Sitemaps may be addressed to users or to software.

Many sites have user-visible sitemaps which present a systematic view, typically hierarchical, of the site. These are intended to help visitors find specific pages, and can also be used by crawlers. They also act as a navigation aid by providing an overview of a site's content at a single glance.
Alphabetically organized sitemaps, sometimes called site indexes, are a different approach.

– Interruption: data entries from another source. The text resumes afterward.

(* ===== verification/SkipListSpec.v ===== *)
(** * SkipListSpec: the skiplist implements an ordered map

    The instance of [Index] for one skiplist and the theorems on the index as
    its users see it: every history, with reclamation interleaved anywhere,
    behaves as on a finite map; retired cells are freed once; teardown leaks
    nothing. *)

From Stdlib Require Import Sorted.
From S2P Require Import Prelude Backoff Index SkipList SkipListProof SkipListRep SkipListRemove.
Local Open Scope Z_scope.
Local Open Scope zkv_scope.

(** ** The instance *)

(** A skiplist and the memory it lives in. *)
Record SL : Type := mkSL {
  sl_list : SkipList;
  sl_mem : Mem
}.

Definition on_mem {A} (p : prog A) (t : SL) : res (A * SL) :=
  '(a, m) ←r run p (sl_mem t); Ok (a, mkSL (sl_list t) m).

(** [t] holds [M], [n] more insertions fit below the end of the address space
    and every loop stays within [fuel] rounds. *)
Definition sl_rep (fuel : nat) (t : SL) (M : store_map) (n : nat) : Prop :=
  ∃ tl es G gv, rep (sl_list t) tl (sl_mem t) es G gv ∧ abs es = M ∧
    (length es + n + 2 ≤ fuel)%nat ∧ brk (sl_mem t) + Z.of_nat n * insert_room ≤ W64.

Lemma size_abs es : StronglySorted blt (e_key <$> es) → size (abs es) = length es.
Proof.
  induction es as [|e es IH]; intros Hs; [done|].
  destruct (abs_split [] e es Hs) as [Heq Hno]. simpl in Heq, Hno. rewrite Heq.
  rewrite map_size_insert_None by done. simpl in Hs. inversion_clear Hs.
  by rewrite IH.
Qed.

Lemma insert_room_nonneg : 0 ≤ insert_room.
Proof. done. Qed.

Section instance.
Context (fuel : nat).

Instance SL_index : Index SL := {|
  idx_insert k v t := on_mem (insert fuel (sl_list t) k v) t;
  idx_get k t := on_mem (get fuel (sl_list t) k) t;
  idx_remove k t := on_mem (remove fuel (sl_list t) k) t;
  idx_len t := sl_len (sl_mem t);
  idx_rep := sl_rep fuel
|}.

#[export] Instance SL_laws : IndexLaws SL.
Proof.
  split; simpl.
  - intros k v t M n (tl & es & G & gv & Hr & <- & Hf & Hb).
    pose proof insert_room_nonneg.
    destruct (insert_run _ _ _ _ _ _ k v fuel Hr) as (m' & es' & gv' & Hrun & Hr' & Habs & Hb' & Hl);
      [lia|lia|].
    unfold on_mem. rewrite Hrun. simpl. eexists. split; [done|].
    exists tl, es', G, gv'. split; [done|]. split; [done|]. simpl. split; lia.
  - intros k t M n (tl & es & G & gv & Hr & <- & Hf & Hb). unfold on_mem.
    rewrite (get_run _ _ _ _ _ _ _ _ Hr) by lia. by destruct t.
  - intros k t M n (tl & es & G & gv & Hr & <- & Hf & Hb).
    destruct (remove_run _ _ _ _ _ _ k fuel Hr) as (m' & es' & G' & Hrun & Hr' & Habs & Hb' & Hl);
      [lia|].
    unfold on_mem. rewrite Hrun. simpl. eexists. split; [done|].
    exists tl, es', G', gv. split; [done|]. split; [done|]. simpl. split; lia.
  - intros t M n (tl & es & G & gv & Hr & <- & Hf & Hb).
    rewrite size_abs by apply (r_sorted _ _ _ _ _ _ Hr). apply (r_len _ _ _ _ _ _ Hr).
  - intros t M n n' (tl & es & G & gv & Hr & <- & Hf & Hb) Hn.
    exists tl, es, G, gv. split; [done|]. split; [done|]. split; [lia|].
    pose proof insert_room_nonneg. nia.
Qed.

End instance.

(** [is_empty] says whether the map is empty. *)
Lemma is_empty_run sl tl m es G gv :
  rep sl tl m es G gv → Z.of_nat (length es) < W64 → sl_is_empty m = bool_decide (abs es = ∅).
Proof.
  intros Hr Hb. unfold sl_is_empty, sl_len. rewrite (r_len _ _ _ _ _ _ Hr), wrap64_small by (split; lia).
  pose proof (size_abs es (r_sorted _ _ _ _ _ _ Hr)) as Hs.
  destruct (Z.eqb_spec (Z.of_nat (length es)) 0) as [E|E]; symmetry.
  - apply bool_decide_eq_true. apply map_size_empty_iff. lia.
  - apply bool_decide_eq_false. intros H. rewrite H, map_size_empty in Hs. lia.
Qed.

Lemma with_capacity_hint_run ceil_log4 N r :
  ∃ ml, (ml < MAX_HEIGHT)%nat ∧
    run (with_capacity_hint ceil_log4 N) (empty_mem r) = Ok (mkSkipList 8 ml, sentinels r) ∧
    rep (mkSkipList 8 ml) 176 (sentinels r) [] [] [].
Proof.
  eexists. assert (Hml : ((Z.to_nat (Z.min (Z.max (ceil_log4 (Z.max N 2)) 1)
    (Z.of_nat MAX_HEIGHT)) - 1) < MAX_HEIGHT)%nat) by (unfold MAX_HEIGHT; lia).
  split; [exact Hml|]. by apply with_max_level_run.
Qed.

(** ** Histories with reclamation *)

(** The reclamation domain may run the drop function of any retired cell
    between two operations. *)
Inductive event : Type :=
| Op (o : op)
| Reclaim (i : nat).

Fixpoint run_history (fuel : nat) (h : list event) (t : SL) : res (list out * SL) :=
  match h with
  | [] => Ok ([], t)
  | Op o :: h =>
    '(r, t) ←r index_op (Index0 := SL_index fuel) o t;
    '(rs, t) ←r run_history fuel h t;
    Ok (r :: rs, t)
  | Reclaim i :: h =>
    m ←r reclaim i (sl_mem t);
    run_history fuel h (mkSL (sl_list t) m)
  end.

Definition ops_of (h : list event) : list op :=
  omap (λ e, match e with Op o => Some o | Reclaim _ => None end) h.

Lemma reclaim_rep fuel t M n i :
  sl_rep fuel t M n →
  ∃ m, reclaim i (sl_mem t) = Ok m ∧ sl_rep fuel (mkSL (sl_list t) m) M n ∧
    retired m = delete i (retired (sl_mem t)).
Proof.
  intros (tl & es & G & gv & Hr & <- & Hf & Hb).
  destruct (reclaim_run _ _ _ _ _ _ i Hr) as (m & G' & gv' & Hrun & Hr' & Hb' & Hret).
  exists m. split; [done|]. split; [|done]. exists tl, es, G', gv'. simpl. by rewrite Hb'.
Qed.

Lemma run_history_ok fuel : ∀ h t M,
  sl_rep fuel t M (length h) →
  ∃ t', run_history fuel h t = Ok (fst (map_ops (ops_of h) M), t') ∧
    sl_rep fuel t' (snd (map_ops (ops_of h) M)) 0.
Proof.
  induction h as [|[o|i] h IH]; intros t M Hr; [by exists t| |]; cbn [run_history ops_of omap].
  - destruct (index_op_ok (IndexLaws0 := SL_laws fuel) o t M (length h) Hr) as (t1 & -> & Hr1).
    simpl. destruct (map_op o M) as [r M1]. simpl in *.
    destruct (IH t1 M1 Hr1) as (t2 & -> & Hr2). unfold ops_of in *.
    destruct (map_ops _ M1) as [rs M2]. simpl in *. eauto.
  - destruct (reclaim_rep fuel t M (length h) i) as (m & -> & Hr1 & _).
    { by apply (idx_rep_weaken (IndexLaws := SL_laws fuel) _ _ _ _ Hr); simpl; lia. }
    simpl. by apply IH.
Qed.

(** Every retired cell, in order. *)
Fixpoint reclaim_all (n : nat) (m : Mem) : res Mem :=
  match n with
  | O => Ok m
  | S n => m ←r reclaim 0 m; reclaim_all n m
  end.

Lemma reclaim_all_ok fuel : ∀ n t M k,
  sl_rep fuel t M k → n = length (retired (sl_mem t)) →
  ∃ m, reclaim_all n (sl_mem t) = Ok m ∧ sl_rep fuel (mkSL (sl_list t) m) M k ∧ retired m = [].
Proof.
  induction n as [|n IH]; intros t M k Hr Hn; simpl.
  - exists (sl_mem t). destruct t. split; [done|]. split; [done|]. by apply nil_length_inv.
  - destruct (reclaim_rep fuel t M k 0 Hr) as (m & -> & Hr1 & Hret). simpl.
    apply (IH (mkSL (sl_list t) m) M k Hr1). simpl. rewrite Hret.
    destruct (retired (sl_mem t)); simpl in *; lia.
Qed.

Lemma fresh_sl_rep ml r fuel n :
  (ml < MAX_HEIGHT)%nat → rep (mkSkipList 8 ml) 176 (sentinels r) [] [] [] →
  (n + 2 ≤ fuel)%nat → 344 + Z.of_nat n * insert_room ≤ W64 →
  sl_rep fuel (mkSL (mkSkipList 8 ml) (sentinels r)) ∅ n.
Proof. intros Hml Hr Hf Hb. by exists 176, [], [], []. Qed.

Lemma drop_list_empty sl tl m es G gv fuel :
  rep sl tl m es G gv → retired m = [] → (length es + 3 ≤ fuel)%nat →
  ∃ m', run (drop_list fuel sl) m = Ok (tt, m') ∧ nodes m' = ∅ ∧ values m' = ∅.
Proof.
  intros Hr Hret Hf. pose proof (r_retired _ _ _ _ _ _ Hr) as Hp. rewrite Hret in Hp.
  apply Permutation_nil_l, symmetry, app_eq_nil in Hp as [HG Hgv].
  apply fmap_nil_inv in HG as ->. apply fmap_nil_inv in Hgv as ->.
  destruct (drop_list_run _ _ _ _ _ _ _ Hr Hf) as (m' & Hrun & Hn & Hv).
  exists m'. split; [done|]. simpl in Hn, Hv.
  split; apply map_empty; intros x; apply eq_None_not_Some.
  - rewrite Hn. by intros ?%elem_of_nil.
  - rewrite Hv. by intros ?%elem_of_nil.
Qed.

(** ** Claims *)

Section claims.
(** The floating-point height estimate and the generator state are arbitrary:
    correctness does not depend on tower heights. *)
Context (ceil_log4 : Z → Z) (expected_items r : Z).

(** [C1] Any history of puts, gets, deletes and length queries on a freshly
    built skiplist, with any retired cells reclaimed at any points in between,
    runs to completion without undefined behaviour and returns exactly what
    the same history returns on a finite map. *)
Theorem skiplist_history (fuel : nat) (h : list event)
    (Hfuel : (length h + 2 ≤ fuel)%nat)
    (Hroom : 344 + Z.of_nat (length h) * insert_room ≤ W64) :
  ∃ sl m t,
    run (with_capacity_hint ceil_log4 expected_items) (empty_mem r) = Ok (sl, m) ∧
    run_history fuel h (mkSL sl m) = Ok (fst (map_ops (ops_of h) ∅), t).
Proof.
  destruct (with_capacity_hint_run ceil_log4 expected_items r) as (ml & Hml & Hrun & Hr).
  destruct (run_history_ok fuel h _ ∅ (fresh_sl_rep ml r fuel _ Hml Hr Hfuel Hroom))
    as (t & Ht & _). eauto.
Qed.

(** [C15] Teardown: after any such history, reclaiming what is still retired
    and dropping the list frees every node and every value record exactly
    once: no fault (no double free, no dangling access) and nothing left. *)
Theorem skiplist_teardown (fuel : nat) (h : list event)
    (Hfuel : (length h + 2 ≤ fuel)%nat)
    (Hroom : 344 + Z.of_nat (length h) * insert_room ≤ W64) :
  ∃ sl m os t m1 m2,
    run (with_capacity_hint ceil_log4 expected_items) (empty_mem r) = Ok (sl, m) ∧
    run_history fuel h (mkSL sl m) = Ok (os, t) ∧
    reclaim_all (length (retired (sl_mem t))) (sl_mem t) = Ok m1 ∧
    run (drop_list (S fuel) (sl_list t)) m1 = Ok (tt, m2) ∧
    nodes m2 = ∅ ∧ values m2 = ∅.
Proof.
  destruct (with_capacity_hint_run ceil_log4 expected_items r) as (ml & Hml & Hrun & Hr).
  destruct (run_history_ok fuel h _ ∅ (fresh_sl_rep ml r _ _ Hml Hr Hfuel Hroom))
    as (t & Ht & Hrt).
  destruct (reclaim_all_ok fuel _ t _ _ Hrt eq_refl) as
    (m1 & Hm1 & (tl & es & G & gv & Hr1 & _ & Hf1 & _) & Hret).
  destruct (drop_list_empty _ _ _ _ _ _ (S fuel) Hr1 Hret) as (m2 & Hm2 & Hn & Hv).
  { lia. }
  eexists _, _, _, t, m1, m2. split; [exact Hrun|]. split; [exact Ht|]. done.
Qed.

End claims.

Definition demo_history : list event :=
  [Op (Put [1] [10]); Op (Put [2] [20]); Op (Put [1] [11]); Reclaim 0; Op (Get [1]);
   Op (Del [2]); Op (Get [2]); Reclaim 0; Op Len].

Lemma skiplist_history_witness :
  (length demo_history + 2 ≤ 12)%nat ∧
  fst (map_ops (ops_of demo_history) ∅) =
    [OBool true; OBool true; OBool false; OBytes (Some [11]); OBool true; OBytes None; OLen 1] ∧
  ∃ sl m t,
    run (with_capacity_hint (λ _, 2) 16) (empty_mem 3) = Ok (sl, m) ∧
    run_history 12 demo_history (mkSL sl m) = Ok (fst (map_ops (ops_of demo_history) ∅), t).
Proof.
  split; [vm_compute; lia|]. split; [vm_compute; reflexivity|].
  apply skiplist_history; vm_compute; [lia|discriminate].
Defined.

Lemma skiplist_teardown_witness :
  ∃ sl m os t m1 m2,
    run (with_capacity_hint (λ _, 2) 16) (empty_mem 3) = Ok (sl, m) ∧
    run_history 12 demo_history (mkSL sl m) = Ok (os, t) ∧
    reclaim_all (length (retired (sl_mem t))) (sl_mem t) = Ok m1 ∧
    run (drop_list 13 (sl_list t)) m1 = Ok (tt, m2) ∧
    nodes m2 = ∅ ∧ values m2 = ∅.
Proof. apply skiplist_teardown; vm_compute; [lia|discriminate]. Defined.

(** ** Words and keys *)

(** Key representation: whatever its length, inline or boxed, a stored
    key reads back as the bytes it was built from, and the comparisons the
    searches make are the lexicographic order and equality of byte strings. *)
Lemma key_repr_order (k target : bytes) :
  as_bytes (KeyRepr_new k) = k ∧
  key_lt (Fin (KeyRepr_new k)) target = bool_decide (blt k target) ∧
  key_eq (Fin (KeyRepr_new k)) target = bool_decide (k = target) ∧
  key_lt NegInf target = true ∧ key_lt PosInf target = false.
Proof. split; [apply as_bytes_new|]. split; [apply key_lt_new|]. by split; [apply key_eq_new|]. Qed.

(** Tagged forward pointers: packing an 8-byte aligned address with a
    deletion mark and taking the word apart returns both, so the mark never
    disturbs the address. *)
Lemma link_word_roundtrip (p : Z) (b : bool) (Hp : is_u64 p) (Halign : p mod 8 = 0) :
  Link.ptr_of (Link.pack p b) = p ∧ Link.mark_of (Link.pack p b) = b ∧
  is_u64 (Link.pack p b).
Proof.
  assert (Ht : taggable p).
  { destruct (Z.eq_dec p 0) as [->|]; [by vm_compute|].
    apply (mod8_taggable p W64); [unfold is_u64 in Hp; lia|lia|done]. }
  split; [by apply ptr_of_pack|]. split; [by apply mark_of_pack|].
  rewrite pack_add by done. apply Z.mod_divide in Halign as [q ->]; [|done].
  unfold is_u64, W64 in *. destruct b; simpl Z.b2z; lia.
Qed.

For use by search engines and other crawlers, there is a structured format, the XML Sitemap, which lists the pages in a site, their relative importance, and how often they are updated. This is pointed to from the robots.txt file and is typically called sitemap.xml. The structured format is particularly important for websites which include pages that are not accessible through links from other pages, but only through the site's search tools or by dynamic construction of URLs in JavaScript.

== XML sitemaps ==

Google introduced the Sitemap protocol, so web developers can publish lists of links from across their sites. The basic premise is that some sites have a large number of dynamic pages that are only available through the use of forms and user entries. The Sitemap files contain URLs to these pages so that web crawlers can find them. Bing, Google, Yahoo and Ask now jointly support the Sitemaps protocol.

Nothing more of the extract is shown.